Work instructions
Among the records below, find the line that has "destruct (convert_day_value (snd"; from there, give the lines again exactly, and stop after the line that has "apply in_map_iff in".

Data excerpts
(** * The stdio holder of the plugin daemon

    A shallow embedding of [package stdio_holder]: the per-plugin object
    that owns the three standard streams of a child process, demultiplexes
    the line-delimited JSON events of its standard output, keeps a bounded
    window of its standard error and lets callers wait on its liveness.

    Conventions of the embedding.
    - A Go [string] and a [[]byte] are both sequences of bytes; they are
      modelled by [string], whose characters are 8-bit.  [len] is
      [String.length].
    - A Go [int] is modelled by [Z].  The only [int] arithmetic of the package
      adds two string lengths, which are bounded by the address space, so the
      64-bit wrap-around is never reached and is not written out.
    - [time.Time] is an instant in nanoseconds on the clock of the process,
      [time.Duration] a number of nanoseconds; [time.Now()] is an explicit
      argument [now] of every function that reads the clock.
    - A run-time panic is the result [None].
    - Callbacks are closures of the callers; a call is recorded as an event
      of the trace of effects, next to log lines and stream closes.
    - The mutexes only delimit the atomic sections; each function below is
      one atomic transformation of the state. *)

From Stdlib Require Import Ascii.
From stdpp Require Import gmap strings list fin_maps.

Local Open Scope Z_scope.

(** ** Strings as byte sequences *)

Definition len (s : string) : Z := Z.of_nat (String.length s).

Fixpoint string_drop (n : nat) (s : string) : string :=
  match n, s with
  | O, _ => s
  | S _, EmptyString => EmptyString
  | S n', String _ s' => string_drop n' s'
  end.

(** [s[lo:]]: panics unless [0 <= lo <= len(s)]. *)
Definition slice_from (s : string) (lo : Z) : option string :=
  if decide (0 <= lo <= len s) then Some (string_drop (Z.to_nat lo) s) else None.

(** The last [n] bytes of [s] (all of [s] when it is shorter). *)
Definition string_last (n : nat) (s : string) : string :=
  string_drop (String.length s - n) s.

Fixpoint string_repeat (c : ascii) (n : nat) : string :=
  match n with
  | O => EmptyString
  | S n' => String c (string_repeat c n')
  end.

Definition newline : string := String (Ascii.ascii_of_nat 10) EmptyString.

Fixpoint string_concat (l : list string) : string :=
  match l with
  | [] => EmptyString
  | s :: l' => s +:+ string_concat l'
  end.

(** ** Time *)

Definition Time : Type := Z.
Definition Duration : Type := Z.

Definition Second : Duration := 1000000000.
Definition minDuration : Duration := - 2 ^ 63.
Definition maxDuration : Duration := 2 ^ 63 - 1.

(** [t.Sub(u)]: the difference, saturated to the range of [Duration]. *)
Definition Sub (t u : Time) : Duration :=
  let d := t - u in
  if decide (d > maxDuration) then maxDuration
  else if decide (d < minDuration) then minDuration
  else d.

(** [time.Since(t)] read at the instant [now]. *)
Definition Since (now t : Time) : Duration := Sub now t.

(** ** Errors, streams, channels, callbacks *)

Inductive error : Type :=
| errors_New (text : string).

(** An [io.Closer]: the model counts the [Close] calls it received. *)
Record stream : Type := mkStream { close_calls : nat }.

* * *

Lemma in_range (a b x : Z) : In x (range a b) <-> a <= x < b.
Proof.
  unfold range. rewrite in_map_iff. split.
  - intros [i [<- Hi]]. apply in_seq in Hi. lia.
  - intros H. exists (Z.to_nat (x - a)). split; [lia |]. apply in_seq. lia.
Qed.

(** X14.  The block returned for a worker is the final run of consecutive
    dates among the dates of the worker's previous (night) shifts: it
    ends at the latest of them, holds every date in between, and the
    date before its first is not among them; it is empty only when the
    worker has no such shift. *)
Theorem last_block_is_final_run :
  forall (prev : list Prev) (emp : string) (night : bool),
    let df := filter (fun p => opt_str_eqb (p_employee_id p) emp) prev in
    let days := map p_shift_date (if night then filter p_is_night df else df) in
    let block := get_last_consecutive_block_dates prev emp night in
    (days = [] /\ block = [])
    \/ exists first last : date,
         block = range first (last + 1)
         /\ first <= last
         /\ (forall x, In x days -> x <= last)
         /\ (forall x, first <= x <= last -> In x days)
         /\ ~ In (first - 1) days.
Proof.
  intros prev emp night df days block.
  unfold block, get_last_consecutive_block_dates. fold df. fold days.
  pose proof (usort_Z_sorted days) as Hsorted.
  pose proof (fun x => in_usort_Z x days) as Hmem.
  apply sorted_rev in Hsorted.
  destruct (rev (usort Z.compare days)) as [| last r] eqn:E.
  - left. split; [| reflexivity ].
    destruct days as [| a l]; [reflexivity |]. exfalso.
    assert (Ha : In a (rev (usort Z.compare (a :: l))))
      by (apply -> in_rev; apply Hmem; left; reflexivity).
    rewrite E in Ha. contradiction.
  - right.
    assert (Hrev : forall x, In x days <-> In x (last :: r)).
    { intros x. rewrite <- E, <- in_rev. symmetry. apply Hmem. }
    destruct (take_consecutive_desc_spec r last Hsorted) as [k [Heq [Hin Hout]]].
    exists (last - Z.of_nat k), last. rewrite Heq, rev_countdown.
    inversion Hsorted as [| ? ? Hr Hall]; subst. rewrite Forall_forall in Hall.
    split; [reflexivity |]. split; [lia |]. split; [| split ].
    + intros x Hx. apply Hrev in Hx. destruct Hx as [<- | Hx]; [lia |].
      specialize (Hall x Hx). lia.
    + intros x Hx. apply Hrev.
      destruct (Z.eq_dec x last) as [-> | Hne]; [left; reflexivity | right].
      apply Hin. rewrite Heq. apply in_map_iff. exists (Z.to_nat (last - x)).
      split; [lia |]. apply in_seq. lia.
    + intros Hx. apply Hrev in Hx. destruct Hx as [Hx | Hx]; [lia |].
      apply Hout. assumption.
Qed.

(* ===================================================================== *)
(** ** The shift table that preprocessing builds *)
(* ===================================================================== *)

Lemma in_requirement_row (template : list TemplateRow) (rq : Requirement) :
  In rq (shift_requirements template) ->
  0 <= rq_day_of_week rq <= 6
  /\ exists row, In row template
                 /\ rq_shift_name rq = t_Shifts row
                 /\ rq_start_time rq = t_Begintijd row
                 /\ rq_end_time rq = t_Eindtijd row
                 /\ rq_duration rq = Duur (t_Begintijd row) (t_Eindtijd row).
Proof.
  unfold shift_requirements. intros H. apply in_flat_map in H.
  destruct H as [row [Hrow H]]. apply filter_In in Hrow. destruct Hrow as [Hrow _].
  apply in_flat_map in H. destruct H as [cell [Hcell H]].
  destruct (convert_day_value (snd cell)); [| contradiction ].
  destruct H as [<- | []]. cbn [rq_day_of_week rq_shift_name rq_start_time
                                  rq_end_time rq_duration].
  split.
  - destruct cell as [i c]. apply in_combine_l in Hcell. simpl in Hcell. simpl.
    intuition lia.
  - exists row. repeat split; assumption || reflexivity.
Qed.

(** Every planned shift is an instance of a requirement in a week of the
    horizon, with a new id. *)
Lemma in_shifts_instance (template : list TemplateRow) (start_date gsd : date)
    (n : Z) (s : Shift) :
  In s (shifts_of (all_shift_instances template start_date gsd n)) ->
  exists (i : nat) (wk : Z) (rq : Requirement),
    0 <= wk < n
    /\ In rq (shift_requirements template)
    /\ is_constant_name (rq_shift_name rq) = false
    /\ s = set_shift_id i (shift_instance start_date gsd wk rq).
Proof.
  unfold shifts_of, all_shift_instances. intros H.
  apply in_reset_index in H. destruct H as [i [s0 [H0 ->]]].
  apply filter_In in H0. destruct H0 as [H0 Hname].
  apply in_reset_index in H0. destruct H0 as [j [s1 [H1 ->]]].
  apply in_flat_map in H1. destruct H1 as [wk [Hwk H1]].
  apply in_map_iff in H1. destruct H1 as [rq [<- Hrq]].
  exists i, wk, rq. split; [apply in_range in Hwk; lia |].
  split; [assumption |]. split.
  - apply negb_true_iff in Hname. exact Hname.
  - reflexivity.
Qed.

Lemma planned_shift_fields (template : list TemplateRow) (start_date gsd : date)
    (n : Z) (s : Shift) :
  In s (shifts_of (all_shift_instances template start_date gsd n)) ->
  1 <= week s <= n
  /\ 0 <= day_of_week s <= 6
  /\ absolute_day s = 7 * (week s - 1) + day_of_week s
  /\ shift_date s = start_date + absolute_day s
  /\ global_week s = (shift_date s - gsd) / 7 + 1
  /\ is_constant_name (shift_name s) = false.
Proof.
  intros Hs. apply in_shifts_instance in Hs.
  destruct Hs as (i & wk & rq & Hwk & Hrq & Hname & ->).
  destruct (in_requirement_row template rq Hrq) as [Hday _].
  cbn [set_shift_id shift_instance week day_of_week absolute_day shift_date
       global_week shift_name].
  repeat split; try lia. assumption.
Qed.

Answer for the task
  destruct (convert_day_value (snd cell)); [| contradiction ].
  destruct H as [<- | []]. cbn [rq_day_of_week rq_shift_name rq_start_time
                                  rq_end_time rq_duration].
  split.
  - destruct cell as [i c]. apply in_combine_l in Hcell. simpl in Hcell. simpl.
    intuition lia.
  - exists row. repeat split; assumption || reflexivity.
Qed.

(** Every planned shift is an instance of a requirement in a week of the
    horizon, with a new id. *)
Lemma in_shifts_instance (template : list TemplateRow) (start_date gsd : date)
    (n : Z) (s : Shift) :
  In s (shifts_of (all_shift_instances template start_date gsd n)) ->
  exists (i : nat) (wk : Z) (rq : Requirement),
    0 <= wk < n
    /\ In rq (shift_requirements template)
    /\ is_constant_name (rq_shift_name rq) = false
    /\ s = set_shift_id i (shift_instance start_date gsd wk rq).
Proof.
  unfold shifts_of, all_shift_instances. intros H.
  apply in_reset_index in H. destruct H as [i [s0 [H0 ->]]].
  apply filter_In in H0. destruct H0 as [H0 Hname].
  apply in_reset_index in H0. destruct H0 as [j [s1 [H1 ->]]].
  apply in_flat_map in H1. destruct H1 as [wk [Hwk H1]].
  apply in_map_iff in H1. destruct H1 as [rq [<- Hrq]].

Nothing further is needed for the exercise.